Spotlight: Calls for tax to reflect 21st century business

By Stuart Stone contact

- Last updated on GMT

Tax obligations: Online retailers must be brought in line when it comes to paying taxes on a fair basis compared to pubs.
Tax obligations: Online retailers must be brought in line when it comes to paying taxes on a fair basis compared to pubs.
Leading figures within the pub sector have called for tax reform after HMRC launched a consultation looking at how online platforms are ensuring their users are tax compliant.

Online transactions have taken over.

More than three quarters of Britons (77%) made online purchases last year and, in 2015, the UK had the third largest e-commerce market in the world – worth more than £500,000bn.

Online platforms, such as eBay, Etsy and Gumtree, that enable the sale and rent of goods and services are good for the economy and consumer – both of whom benefit from lower prices and more choice.

However, a minority of users – who have earned money without an intermediary to govern their tax affairs – either aren’t aware of their tax obligations or choose to avoid paying their fair share.

Between 13 March and 8 June, HMRC called for evidence to better understand the relationships between online platforms and their users, and the measures already in place to help users understand and meet tax obligations. HMRC’s ultimate goal is to explore how online platforms could work with HMRC and taxpayers to make tax obligations more explicit.

Calling for an overhaul

In response to the consultation, leading figures from the hospitality sector have been vocal in condemning the current tax system and calling for an overhaul.

UKHospitality chief executive Kate Nicholls responded by highlighting the failure of the current system to ensure equality between online and offline businesses by ensuring online transactions are subject to tax.

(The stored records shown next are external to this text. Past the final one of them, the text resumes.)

(** * Model.py: a 1-D bottleneck ResNet for multi-label ECG classification

    A shallow embedding of [src/Model.py].

    - The network ([Bottleneck], [ResNet], [_make_layer]) is embedded at the
      level of tensor shapes: a module is the record of its hyper-parameters
      and [forward] maps the shape of the input to the shape of the output,
      or to the exception PyTorch raises.
    - The loops ([train], [test]) and the metric reporter ([metric_func])
      are embedded in a small monad that records the printed lines and the
      exception that ends a run.
    - Floating-point numbers are embedded as exact rationals extended with
      [NaN] and the two infinities.  Rounding is modelled where a property
      of the program depends on it: the threshold that torch converts to
      float32 before it compares ([Np.float32]), and the micro rates in
      binary64 ([F64]).
    - scikit-learn is embedded as it behaves when the program runs with
      its warnings silenced: an undefined score is nan, not an exception. *)

From Stdlib Require Import List Arith Lia Bool ZArith QArith Qcanon.
From Stdlib Require PrimFloat.
Import ListNotations.

Local Open Scope nat_scope.

(* ================================================================== *)
(** * Exceptions and results *)

Inductive exn : Type :=
| ValueError
| IndexError
| RuntimeError
| ZeroDivisionError.

(** A computation that returns or raises. *)
Definition result (A : Type) : Type := (exn + A)%type.

Definition ok {A} (a : A) : result A := inr a.
Definition raise {A} (e : exn) : result A := inl e.

Definition rbind {A B} (c : result A) (k : A -> result B) : result B :=
  match c with
  | inl e => inl e
  | inr a => k a
  end.

Declare Scope result_scope.
Delimit Scope result_scope with result.
Notation "x <- c ;; k" := (rbind c (fun x => k))
  (at level 61, c at next level, right associativity) : result_scope.

(* ================================================================== *)
(** * torch.nn layers, at the level of shapes *)

Module Nn.

(** The shape of a batched 1-D feature tensor: (batch, channels, length). *)
Record shape3 : Type := Shape3
  { sz_batch : nat; sz_channels : nat; sz_length : nat }.

(** The shape of a flattened tensor: (batch, features). *)
Record shape2 : Type := Shape2
  { sz_rows : nat; sz_features : nat }.

Record Conv1d : Type := MkConv1d
  { in_channels : nat;
    out_channels : nat;
    kernel_size : nat;
    conv_stride : nat;
    padding : nat }.

Record BatchNorm1d : Type := MkBatchNorm1d { num_features : nat }.

Record MaxPool1d : Type := MkMaxPool1d
  { pool_kernel : nat; pool_stride : nat; pool_padding : nat }.

Record Linear : Type := MkLinear
  { in_features : nat; out_features : nat }.

(** [nn.Conv1d.forward]: the weight must have at least one output
    channel, the channel count of the input must be [in_channels], the
    stride positive and the padded input at least as long as the kernel;
    the output length is floor((L + 2p - k) / s) + 1. *)
Definition Conv1d_forward (c : Conv1d) (x : shape3) : result shape3 :=
  if out_channels c =? 0 then raise RuntimeError
  else if negb (sz_channels x =? in_channels c) then raise RuntimeError
  else if conv_stride c =? 0 then raise RuntimeError
  else if sz_length x + 2 * padding c <? kernel_size c then raise RuntimeError
  else
    let span := sz_length x + 2 * padding c - kernel_size c in
    ok (Shape3 (sz_batch x) (out_channels c) (span / conv_stride c + 1)).

(** [nn.BatchNorm1d.forward]: in training mode a batch with a single value
    per channel is refused with a ValueError before anything else; the
    channel count must be [num_features]. *)
Definition BatchNorm1d_forward (training : bool) (b : BatchNorm1d)
    (x : shape3) : result shape3 :=
  if training && (sz_batch x * sz_length x =? 1) then raise ValueError
  else if negb (sz_channels x =? num_features b) then raise RuntimeError
  else ok x.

“There needs to be a level playing field between online and property-based businesses and digital companies. The current tax system is completely inadequate to deal with the complexities of the digital age and hospitality businesses find themselves at a disadvantage.

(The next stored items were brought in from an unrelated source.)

End PolicyInvariants.

Module WidgetMetaInvariants.
Import Json WidgetMeta.

(** The name under which [openai/widgetCSP] carries what the declaration
    calls [camel]. *)
Definition snake_name (camel : string) : option string :=
  if decide (camel = "connectDomains") then Some "connect_domains"
  else if decide (camel = "resourceDomains") then Some "resource_domains"
  else if decide (camel = "frameDomains") then Some "frame_domains"
  else if decide (camel = "baseUriDomains") then Some "base_uri_domains"
  else if decide (camel = "scriptDirectives") then Some "script_directives"
  else None.

(** A value when it is an array, nothing otherwise. *)
Definition array_of (v : option json) : option json :=
  match v with
  | Some (JArr items) => Some (JArr items)
  | _ => None
  end.

(** The value of [k] in content-item metadata laid over listing metadata. *)
Definition overlaid (k : string) (listing content : option (list (string * json)))
  : option json :=
  match lookup_prop k (default [] content) with
  | Some x => Some x
  | None => lookup_prop k (default [] listing)
  end.

End WidgetMetaInvariants.

Module DisplayInvariants.
Import Display.

Definition is_size_change {number : Type} (e : event (number := number)) : Prop :=
  match e with
  | GuestSizeChange _ _ _ => True
  | _ => False
  end.

Definition is_fullscreen_change {number : Type} (e : event (number := number)) : Prop :=
  match e with
  | FullscreenChange _ => True
  | _ => False
  end.

(** [handleDisplayModeChange] makes a native call for this mode. *)
Definition needs_native {number : Type} (mode : DisplayMode) (s : view (number := number))
  : Prop :=
  (mode = Fullscreen ∧ containerRef s = true) ∨ (mode ≠ Fullscreen ∧ fullscreenElement s = true).

(** The height that [onsizechange] applies for a requested height. *)
Definition applied_height {number : Type} (plus : number → number → number)
    (h : number) (style : computed_style (number := number)) : number :=
  if border_box style
  then plus h (plus (borderTopWidth style) (borderBottomWidth style))
  else h.

(** The mode that an event makes the frame take, if it does: a request of
    the guest (inline when it names no mode), a change by the user that needs
    no native call, a native call that settles (the mode that waited for it),
    and the document leaving fullscreen while the frame is in fullscreen
    mode. *)
Definition mode_change {number : Type} (s : view (number := number))
    (e : event (number := number)) : option DisplayMode :=
  match e with
  | GuestRequestMode mode => Some (default Inline mode)
  | UserChange mode =>
      if (if bool_decide (mode = Fullscreen) then containerRef s else fullscreenElement s)
      then None else Some mode
  | NativeSettled _ => head (pending s)
  | FullscreenChange element =>
      if negb element && bool_decide (displayMode s = Fullscreen) then Some Inline else None
  | GuestSizeChange _ _ _ | ParentRenders _ => None
  end.

(** The modes that the events of a trace make the frame take, in order. *)
Fixpoint mode_changes {number : Type} (plus : number → number → number)
    (number_to_string : number → string) (tr : list (event (number := number)))
    (s : view (number := number)) : list DisplayMode :=
  match tr with
  | [] => []
  | e :: tr =>
      option_list (mode_change s e)
      ++ mode_changes plus number_to_string tr (step plus number_to_string s e)
  end.

End DisplayInvariants.

Module LoadingInvariants.
Import AgentPrompt Loading.

(** An event that is not a render with another CSP mode than [mode]. *)
Definition keeps_mode (mode : CspMode) (e : event) : Prop :=
  match e with
  | Render mode' => mode' = mode
  | _ => True
  end.

(** Before the first load no re-run was requested; after it the spinner
    is hidden. *)
Definition gated (s : loading) : Prop :=
  (hasLoadedOnceRef s = false → reruns s = 0%nat)
  ∧ (hasLoadedOnceRef s = true → showSpinner s = false).

End LoadingInvariants.

Module HostContextInvariants.
Import Json HostContext.

(** No two calls that follow one another on the same bridge carry
    contexts with the same serialization. *)
Definition no_repeat (calls : list (nat * json)) : Prop :=
  ∀ (i : nat) (bridge : nat) (c1 c2 : json),
    calls !! i = Some (bridge, c1) → calls !! S i = Some (bridge, c2) →
    stringify c1 ≠ stringify c2.

(** The ref holds the key of the last call exactly when that call was made
    on the current bridge; it is empty when there is no bridge; and every
    bridge that was called was created. *)
Definition key_tracked (s : host) : Prop :=
  Forall (λ e, (e.1 < bridges_created s)%nat) (setHostContext_calls s)
  ∧ match bridgeRef s with
    | Some b =>
        (b < bridges_created s)%nat
        ∧ ∀ k, lastHostContextRef s = Some k
               ↔ ∃ c, last (setHostContext_calls s) = Some (b, c) ∧ stringify c = k
    | None => lastHostContextRef s = None
    end.

(** With a bridge whose guest has announced itself, the ref holds the key
    of the current host context. *)
Definition told (s : host) : Prop :=
  ∀ b, bridgeRef s = Some b → initCount s ≠ 0%nat →
    lastHostContextRef s = Some (stringify (hostContext s)).

(** The bridge knows the current host context: when there is a bridge and
    its guest has announced itself, the last call of [setHostContext] was made
    on that bridge, with a context that serializes as the current one. *)
Definition up_to_date (s : host) : Prop :=
  ∀ b, bridgeRef s = Some b → initCount s ≠ 0%nat →
    ∃ c, last (setHostContext_calls s) = Some (b, c)
         ∧ stringify c = stringify (hostContext s).

End HostContextInvariants.

Module MoreExamples.
Import Json Renderer Examples SuggestedFix.

(** A preset that overrides an argument of the tool call. *)
Definition override_props : props :=
  {| toolInput := Some [("city", JStr "Paris"); ("days", JNum 3)];
     toolOutput := None;
     customProps := Some [("city", "Lyon")];
     partialToolInput := None |}.

(** The result of [example_props] again, now flagged as an error. *)
Definition error_output : json :=
  JObj [("structuredContent", JObj [("temp", JNum 21)]); ("isError", JBool true)].

Definition error_props : props :=
  {| toolInput := Some [("city", JStr "Paris")];
     toolOutput := Some error_output;
     customProps := None;
     partialToolInput := None |}.

Definition all_changed : changed :=
  {| toolInput_changed := true; toolOutput_changed := true;
     customProps_changed := true; partialToolInput_changed := true |}.

(** A message that the bridge sends of its own accord. *)
Definition ping : json := JObj [("jsonrpc", JStr "2.0"); ("method", JStr "ping")].

(** Before any announcement: a render, a message from another window, a
    message sent by the bridge, an animation frame. *)
Definition unannounced_schedule : list (Z * event) :=
  [(10, EvRender streaming_props all_changed); (20, EvMessage spoofed_event);
   (25, EvTransportSend ping true); (30, EvFrame)].

(** An announcement before the unmount; another one and a message of the
    bridge after it. *)
Definition mounted_schedule : list (Z * event) :=
  [(1000, EvMessage initialized_event)].

Definition unmounted_schedule : list (Z * event) :=
  [(2000, EvMessage initialized_event); (2100, EvTransportSend ping false)].

(** A blocked fetch and a blocked image. *)
Definition fetch_violation : CspViolation :=
  {| directive := Some "connect-src"; effectiveDirective := Some "connect-src";
     blockedUri := Some "https://api.example.com/v1/items";
     sourceFile := None; lineNumber := None; columnNumber := None;
     originalPolicy := None; timestamp := 1 |}.

Definition image_violation : CspViolation :=
  {| directive := Some "img-src"; effectiveDirective := Some "img-src";
     blockedUri := Some "https://cdn.example.com/logo.png";
     sourceFile := None; lineNumber := None; columnNumber := None;
     originalPolicy := None; timestamp := 2 |}.

(** Metadata of a listing and of a content item that both declare a CSP,
    and tool metadata with a legacy declaration. *)
Definition listing_meta : list (string * json) :=
  [("csp", JObj [("connectDomains", strings ["https://listing.example.com"])])].

Definition content_meta : list (string * json) :=
  [("prefersBorder", JBool true);
   ("csp", JObj [("connectDomains", strings ["https://content.example.com"])])].

Definition legacy_csp : json :=
  JObj [("connect_domains", strings ["https://api.example.com"]);
        ("resource_domains", JStr "https://cdn.example.com")].

Definition legacy_tool_meta : json := JObj [("openai/widgetCSP", legacy_csp)].

(** A frame in inline mode that nobody controls, with whole numbers of
    pixels. *)
Definition inline_view : Display.view (number := Z) :=
  {| Display.displayModeProp := None; Display.onDisplayModeChange := false;
     Display.internalDisplayMode := Display.Inline; Display.inlineHeight := 300;
     Display.fullscreenElement := false; Display.containerRef := true;
     Display.style_width := None; Display.style_height := None;
     Display.mode_calls := []; Display.native_calls := []; Display.pending := [];
     Display.animations := [] |}.

Definition bordered : Display.computed_style (number := Z) :=
  {| Display.border_box := true;
     Display.borderLeftWidth := 1; Display.borderRightWidth := 1;
     Display.borderTopWidth := 1; Display.borderBottomWidth := 1 |}.

(** To fullscreen and back by the escape key. *)
Definition fullscreen_round_trip : list (Display.event (number := Z)) :=
  [Display.UserChange Display.Fullscreen; Display.FullscreenChange true;
   Display.NativeSettled true; Display.FullscreenChange false].

(** A preset picked in the tool context, and the hook reporting it. *)
Definition picked_preset : PropsSelection.controls :=
  PropsSelection.hook_reports (Some "preset-1") (Some [("units", "metric")])
    (PropsSelection.handleValueChange "preset-1"
       {| PropsSelection.propsContext := PropsSelection.ToolContext;
          PropsSelection.toolInput := true;
          PropsSelection.activePresetId := None;
          PropsSelection.activeProps := None;
          PropsSelection.onPropsChange := true;
          PropsSelection.selectValue := PropsSelection.TOOL_PROPS_VALUE;
          PropsSelection.propsDialogOpen := false;
          PropsSelection.editingPreset := None;
          PropsSelection.setActivePreset_calls := [];
          PropsSelection.onPropsChange_calls := [None] |}).

(** A result with a flag next to its structured content, and a preset. *)
Definition preset_props : props :=
  {| toolInput := Some [("city", JStr "Paris")];
     toolOutput := Some (JObj [("structuredContent", JObj [("temp", JNum 21)]);
                               ("isError", JBool false)]);
     customProps := Some [("units", "metric")];
     partialToolInput := None |}.

End MoreExamples.

(** * Properties *)

(** ** Strings *)

Module JSFacts.
Import JS.

Lemma append_cons (x : ascii) (a b : string) : String x a +:+ b = String x (a +:+ b).
Proof. reflexivity. Qed.

Lemma append_nil_l (b : string) : "" +:+ b = b.
Proof. reflexivity. Qed.

Ltac str_simpl := rewrite ?append_cons, ?append_nil_l; cbn.

Lemma append_assoc (a b c : string) : (a +:+ b) +:+ c = a +:+ (b +:+ c).
Proof. induction a as [|x a IH]; [done|]. str_simpl. by rewrite IH. Qed.

Lemma append_nil_r (a : string) : a +:+ "" = a.
Proof. induction a as [|x a IH]; [done|]. str_simpl. by rewrite IH. Qed.

Lemma length_append (a b : string) :
  String.length (a +:+ b) = (String.length a + String.length b)%nat.
Proof. induction a as [|x a IH]; [done|]. str_simpl. by rewrite IH. Qed.

Lemma chars_app (a b : string) : chars (a +:+ b) = chars a ++ chars b.
Proof. induction a as [|x a IH]; [done|]. str_simpl. by rewrite IH. Qed.

Lemma count_char_app (c : ascii) (a b : string) :
  count_char c (a +:+ b) = (count_char c a + count_char c b)%nat.
Proof. induction a as [|x a IH]; [done|]. str_simpl. rewrite IH. lia. Qed.

Lemma count_char_zero (c : ascii) (s : string) :
  count_char c s = 0%nat ↔ c ∉ chars s.
Proof.
  induction s as [|x s IH]; cbn.
  - split; [intros _; apply not_elem_of_nil | done].
  - rewrite not_elem_of_cons. destruct (decide (c = x)) as [->|Hne].
    + split; [lia | intros [? _]; done].
    + rewrite <- IH. split; [intros; split; [done | lia] | intros [_ ?]; lia].
Qed.

(** Deleting a character class leaves none of its members. *)
Lemma remove_class_free (cls : ascii → bool) (s : string) (c : ascii) :
  cls c = true → c ∉ chars (remove_class cls s).
Proof.
  intros Hc. induction s as [|x s IH]; cbn; [apply not_elem_of_nil|].
  destruct (cls x) eqn:Hx; [done|]. cbn.
  apply not_elem_of_cons. split; [congruence | done].
Qed.

Lemma trimStart_chars (s : string) (c : ascii) :
  c ∈ chars (trimStart s) → c ∈ chars s.
Proof.
  induction s as [|x s IH]; cbn; [done|].
  destruct (is_white_space x); [intros; right; auto | done].
Qed.

Lemma trimEnd_chars (s : string) (c : ascii) :
  c ∈ chars (trimEnd s) → c ∈ chars s.
Proof.
  induction s as [|x s IH]; cbn; [done|].
  destruct (trimEnd s) as [|y r] eqn:Hr.
  - destruct (is_white_space x); cbn; [by intros ?%elem_of_nil|].
    intros [->|?%elem_of_nil]%elem_of_cons; [left | done].
  - cbn. intros [->|H]%elem_of_cons; [left | right; by apply IH].
Qed.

“The Government must address this inequality and this includes ensuring that the appropriate tax is collected when online platforms are used. Whether through ignorance or as a result of deliberate avoidance, online transactions are frequently not subjected to tax.

“As it stands, there is too great an opportunity for online transactions to avoid paying tax. Not only does this deprive the Exchequer of vital tax revenues, it creates a plainly unfair disparity between online and hospitality businesses that must comply with rigorous legislation.

“The Government must ensure a tax environment that is fair and transparent. We need an overhaul of the tax system to reflect the way in which business is carried out in the 21st century and we need it now.”

British Beer & Pub Association (BBPA) chief executive Brigid Simmonds echoed Nicholls’ sentiments, stating: “The current taxation system is not fit for the digital age; roughly £1 of every £3 made in the pub goes to the taxman.

“The great British pub, the majority of which are SMEs, is unfairly burdened by the current taxation system.

“We are continuing to campaign for a tax system that allows the beer and pub sector to thrive, boosting the already large contribution the sector makes to the UK economy.”

Unfit for purpose

Shepherd Neame chief executive Jonathan Neame added: “UKHospitality and other bodies, such as the BBPA, are right to raise the issue that the rates system is unfit for purpose and needs long-term reform.

“The hospitality sector and, specifically, pubs are paying a disproportionate amount of rates compared with other retailers.

“This is in part because a significant part of their turnover is excise duty.

“A more sensible rates system should be created to ensure a more level playing field for pubs and bars.”

Following the consultation’s conclusion, and when approached for comment on what possible next steps could be, an HMRC spokesperson said: “We are considering all comments received, and will respond in due course.”